What is Data and Why Should You Care?
Did I zonk out in class? That is my typical response after a topic like "data" gains steam and becomes the talk-of-the-town. Discussions quickly turn complex.
Those of us who may not have a firm understanding of the basics are left behind wondering, "I need to drink more coffee and sleep less!" We may even tune out discussions because we don’t have a baseline. Or, maybe we feel awkward asking questions.
Everyone assumes the basics are understood. To use a popular data phrase, “the signal is lost in the noise.”
More people are in the same boat than you think. Take data privacy - an important, but complex topic. Before seeing the merits of data privacy and navigating through the nuance, it's important to understand data basics and why it's important.
Let's go back to the data basics...data point one.
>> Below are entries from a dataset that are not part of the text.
Lemma find_component_map_records (m : Model) (blk : BlockRef)
  (name : list Step * string) :
  find_component (map_records g m) blk name = find_component m blk name.
Proof.
  unfold find_component. rewrite follow_route_map_records.
  destruct (follow_route m blk (fst name)) as [ b | e ]; [ | reflexivity ].
  rewrite find_comp_map_records. now destruct (find_comp m _).
Qed.

Lemma filter_map_records (keep : CompRef * Component -> bool) (m : Model) :
  (forall c comp, keep (c, map_component g c comp) = keep (c, comp)) ->
  filter keep (map_records g m) = map_records g (filter keep m).
Proof.
  intros Hkeep. induction m as [ | [c comp] m IH ]; simpl; [ reflexivity | ].
  rewrite Hkeep. destruct (keep (c, comp)); simpl; now rewrite IH.
Qed.

Lemma component_objects_map_records (m : Model) (b : BlockRef)
  (ctypes : list Ctype) (descend_into : bool) :
  component_objects (map_records g m) b ctypes false descend_into =
    component_objects m b ctypes false descend_into.
Proof.
  unfold component_objects.
  rewrite (filter_map_records
             (yields m b ctypes false descend_into)).
  - unfold map_records. rewrite map_map. reflexivity.
  - reflexivity.
Qed.

Lemma component_data_objects_map_records (m : Model) (b : BlockRef)
  (ctypes : list Ctype) :
  component_data_objects (map_records g m) b ctypes =
    component_data_objects m b ctypes.
Proof.
  unfold component_data_objects.
  rewrite (filter_map_records (yields m b ctypes false true))
    by reflexivity.
  induction (filter _ m) as [ | [c comp] l IH ]; simpl; [ reflexivity | ].
  rewrite IH. f_equal. rewrite map_map. reflexivity.
Qed.

Hypothesis Hvalue : forall d r, value (g d r) = value r.

Lemma data_value_map_records (m : Model) (d : DataRef) :
  data_value (map_records g m) d = data_value m d.
Proof.
  unfold data_value, record_of. rewrite find_data_map_records.
  destruct (find_data m d) as [ r | ]; simpl; [ apply Hvalue | reflexivity ].
Qed.

Lemma item_value_map_records (c : CompRef) (idx : pyval) (m : Model) :
  item_value c idx (map_records g m) = item_value c idx m.
Proof.
  unfold item_value. rewrite getitem_map_records.
  destruct (getitem m c idx); simpl; [ | reflexivity ].
  now rewrite data_value_map_records.
Qed.

Lemma component_value_map_records (m : Model) (c : CompRef) :
  component_value (map_records g m) c = component_value m c.
Proof.
  unfold component_value. rewrite find_comp_map_records.
  destruct (find_comp m c) as [ comp | ]; simpl; [ | reflexivity ].
  unfold is_indexed. simpl.
  destruct (index_set comp); try reflexivity.
  destruct (ctype comp); try reflexivity.
  now rewrite data_value_map_records.
Qed.

Lemma mirrored_value_map_records (blk_source : CompRef)
  (source_index : pyval) (target_block : BlockRef) (var_target : DataRef)
  (m : Model) :
  mirrored_value blk_source source_index target_block var_target
    (map_records g m) =
  mirrored_value blk_source source_index target_block var_target m.
Proof.
  unfold mirrored_value. rewrite getitem_map_records.
  destruct (getitem m blk_source source_index) as [ sb | ]; simpl;
    [ | reflexivity ].
  rewrite follow_route_map_records.
  destruct (follow_route m _ _) as [ lp | ]; simpl; [ | reflexivity ].
  rewrite getattr_map_records.
  destruct (getattr m lp _) as [ c | ]; simpl; [ | reflexivity ].
  rewrite getitem_map_records.
  destruct (getitem m c _) as [ vs | ]; simpl; [ | reflexivity ].
  now rewrite data_value_map_records.
Qed.

End MapRecords.

Lemma is_explicitly_indexed_by_index_set (c1 c2 : Component)
  (sets : list PySet) :
  index_set c1 = index_set c2 ->
  is_explicitly_indexed_by c1 sets = is_explicitly_indexed_by c2 sets.
Proof.
  intros H. unfold is_explicitly_indexed_by, is_indexed, dim.
  now rewrite H.
Qed.

Lemma get_index_set_except_index_set (c1 c2 : Component)
  (sets : list PySet) :
  index_set c1 = index_set c2 ->
  get_index_set_except c1 sets = get_index_set_except c2 sets.
Proof.
  intros H. unfold get_index_set_except, dim.
  rewrite (is_explicitly_indexed_by_index_set c1 c2 sets H).
  now rewrite H.
Qed.

Lemma implicit_loop_map_records g (m : Model) (blk : BlockRef) (s : PySet)
  (stop_at : StopAt) :
  implicit_loop (map_records g m) blk s stop_at = implicit_loop m blk s stop_at.
Proof.
  induction blk as [ | [name idx] up IH ]; [ reflexivity | ].
  cbn [implicit_loop block_component].
  rewrite (is_explicitly_indexed_by_index_set
             (component_of (map_records g m) (mkRef up name))
             (component_of m (mkRef up name)) [s]
             (index_set_component_of g m _)).
  now rewrite IH.
Qed.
Here is the signal.
What is data?
3. Where you click on a page
4. Values (test scores, comparison)
5. Demographics (age, ethnicity, income)
6. Answers to questions
7. Media - pictures and video
8. Questions you ask Siri
9. Route used during Waze
10. Movies watched in Netflix
11. Stuff you buy on Amazon
12. Content of a Facebook post
13. Words used in an email
14. Searches you do
15. The temperature of your house
16. Credit card purchases
17. Scientific data
Some of this data is collected explicitly. You may enter your name, age, interests, etc. into an app or site. You may upload a photo or video to Instagram. Data can be also collected through ancillary means such as your browsing history, website clicks, etc. Sometimes we are given a fair, non-cryptic warning. Sometimes, we have no clue that our data is collected or where it’s going.
Why should you care as a consumer and/or human being?
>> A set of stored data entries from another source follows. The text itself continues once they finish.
Lemma eval_properties_keyword all req dp sp props o :
  Forall schema_keyword
    (fst (Ajv.eval_properties has_rules child all req dp sp props o)).
Proof.
  revert o. induction props as [|[k a] props IH]; intros o; simpl.
  - constructor.
  - destruct (has_rules a).
    + destruct (Ajv.missing o k).
      * destruct (Ajv.mem k req).
        -- destruct (Ajv.stop all _); simpl.
           ++ repeat constructor. discriminate.
           ++ specialize (IH o).
              destruct (Ajv.eval_properties _ _ _ _ _ _ props o).
              simpl in *. constructor; [discriminate | assumption].
        -- destruct (Ajv.stop all _); simpl; [constructor|].
           specialize (IH o).
           destruct (Ajv.eval_properties _ _ _ _ _ _ props o). assumption.
      * pose proof (child_keyword a (dp ++ Ajv.getProperty k)
                      (sp ++ "/properties/" ++ Ajv.escapeFragment k)
                      (Js.get k o)) as Hc.
        destruct (child a _ _ _) as [es v']. simpl in Hc.
        destruct (Ajv.stop all es); simpl; [assumption|].
        specialize (IH (Js.set k v' o)).
        destruct (Ajv.eval_properties _ _ _ _ _ _ props _). simpl in *.
        apply List.Forall_app. tauto.
    + destruct (Ajv.stop all []); simpl; [constructor|].
      specialize (IH o).
      destruct (Ajv.eval_properties _ _ _ _ _ _ props o). assumption.
Qed.

Lemma eval_object_keyword all req dp sp addl props d :
  Forall schema_keyword
    (fst (Ajv.eval_object has_rules child all req dp sp addl props d)).
Proof.
  unfold Ajv.eval_object.
  destruct d; simpl; try (repeat constructor; discriminate).
  set (e_req := Ajv.limit all _).
  assert (Hreq : Forall schema_keyword e_req).
  { apply limit_keyword, List.Forall_forall. intros e He.
    apply in_map_iff in He as (k & <- & _). discriminate. }
  destruct (Ajv.stop all e_req); simpl; [assumption|].
  set (e_add := if addl then [] else _).
  assert (Hadd : Forall schema_keyword e_add).
  { unfold e_add. destruct addl; [constructor|].
    apply limit_keyword, List.Forall_forall. intros e He.
    apply in_map_iff in He as (k & <- & _). discriminate. }
  destruct (Ajv.stop all e_add); simpl; [apply List.Forall_app; tauto|].
  pose proof (eval_properties_keyword all req dp sp props fields) as Hp.
  destruct (Ajv.eval_properties _ _ _ _ _ _ props fields). simpl in *.
  rewrite !List.Forall_app. tauto.
Qed.

End ObjectKeyword.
We see that data can be a lot of different stuff. It’s not just numbers. With enough of it, data can be used to make predictions.
A prediction is the likelihood about something in the future. To see into the future with precision is powerful stuff! That's why, in part, data is called the new currency.
Some use the data to sell you stuff (products, ads, etc.) and make money. Some use the data to predict data for the next flu strain. Some want to see if their favorite sports player will do well.
The intention behind collecting data is the elephant in the room. An important detail that I don’t think is underscored enough.
An important point here is that predictions aren't necessarily just numbers. A quick example is, "If you are this height, you will be this weight." Sometimes predictions are classifications and clusters of things. Classifications take your data and classify it (is that email SPAM or not SPAM). Clusters take data and move it into "group" based on similar characteristics (are these dogs or cats in the photos?).
Lastly, predictions can always become better. They learn. As more data is collected, they get better over time. The predictions become more precise. That's why you are encouraged to "feed the beast" (add more data).
Bottom-line: For every piece of data, with enough of it, predictions can be made. This is why so many platforms make it easy and free to add yours and other's data. You may not be paying with dollars, euros, or shekels. Your data is payment enough.
Why should you care as an educator?
Our students’ data and subsequent predictions of learning gives us another tool for the benefits of them, the teacher, class, school, and field as a whole. We can use this data on a daily basis, to determine the effectiveness of technology and programs, and enrich the process in ways that aren’t possible with data’s precision. In moderation, data can be beneficial.
It’s no secret. Teachers and schools have troves of data. The tricky part is the data can identify students. Additionally, students (or their parents/guardians) may not want data released. Nowadays, there are blurred lines and it can be hard to tell who is seeing what data.
Bottom-line for Educators: Don't underestimate the worth of your students' data. It's like the old garage sale saying, "Someone else's trash is another's treasure." What you may not think as important can be gold to someone making predictions. Be careful of who sees what data. Used in moderation, data’s predictive power can be useful for you and your students.